▶ **Saved entries**:
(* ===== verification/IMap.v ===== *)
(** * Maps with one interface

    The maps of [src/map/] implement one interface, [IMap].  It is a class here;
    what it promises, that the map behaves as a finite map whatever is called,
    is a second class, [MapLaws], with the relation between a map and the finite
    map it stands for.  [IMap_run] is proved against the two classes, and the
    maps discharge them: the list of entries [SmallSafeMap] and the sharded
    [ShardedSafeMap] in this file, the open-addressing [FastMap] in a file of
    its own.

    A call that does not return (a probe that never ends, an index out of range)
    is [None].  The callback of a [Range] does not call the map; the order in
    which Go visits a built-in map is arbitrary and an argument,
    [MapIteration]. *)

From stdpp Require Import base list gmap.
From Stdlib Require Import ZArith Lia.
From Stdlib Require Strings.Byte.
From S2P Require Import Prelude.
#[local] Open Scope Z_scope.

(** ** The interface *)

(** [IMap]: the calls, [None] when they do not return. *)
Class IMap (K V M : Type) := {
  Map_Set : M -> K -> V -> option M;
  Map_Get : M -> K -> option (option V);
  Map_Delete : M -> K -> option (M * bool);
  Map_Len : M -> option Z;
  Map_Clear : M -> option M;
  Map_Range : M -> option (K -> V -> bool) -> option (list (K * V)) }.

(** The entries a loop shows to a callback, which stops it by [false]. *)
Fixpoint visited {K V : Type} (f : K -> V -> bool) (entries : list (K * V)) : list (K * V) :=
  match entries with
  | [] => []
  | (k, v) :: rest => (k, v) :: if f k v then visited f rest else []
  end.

▶ **GOAL OF THE EXERCISE**: Your answer must consist of every line above, transcribed verbatim.

▶ **SOLUTION FOR THIS PROBLEM**:
(* ===== verification/IMap.v ===== *)
(** * Maps with one interface

    The maps of [src/map/] implement one interface, [IMap].  It is a class here;
    what it promises, that the map behaves as a finite map whatever is called,
    is a second class, [MapLaws], with the relation between a map and the finite
    map it stands for.  [IMap_run] is proved against the two classes, and the
    maps discharge them: the list of entries [SmallSafeMap] and the sharded
    [ShardedSafeMap] in this file, the open-addressing [FastMap] in a file of
    its own.

    A call that does not return (a probe that never ends, an index out of range)
    is [None].  The callback of a [Range] does not call the map; the order in
    which Go visits a built-in map is arbitrary and an argument,
    [MapIteration]. *)

From stdpp Require Import base list gmap.
From Stdlib Require Import ZArith Lia.
From Stdlib Require Strings.Byte.
From S2P Require Import Prelude.
#[local] Open Scope Z_scope.

(** ** The interface *)

(** [IMap]: the calls, [None] when they do not return. *)
Class IMap (K V M : Type) := {
  Map_Set : M -> K -> V -> option M;
  Map_Get : M -> K -> option (option V);
  Map_Delete : M -> K -> option (M * bool);
  Map_Len : M -> option Z;
  Map_Clear : M -> option M;
  Map_Range : M -> option (K -> V -> bool) -> option (list (K * V)) }.

(** The entries a loop shows to a callback, which stops it by [false]. *)
Fixpoint visited {K V : Type} (f : K -> V -> bool) (entries : list (K * V)) : list (K * V) :=
  match entries with
  | [] => []
  | (k, v) :: rest => (k, v) :: if f k v then visited f rest else []
  end.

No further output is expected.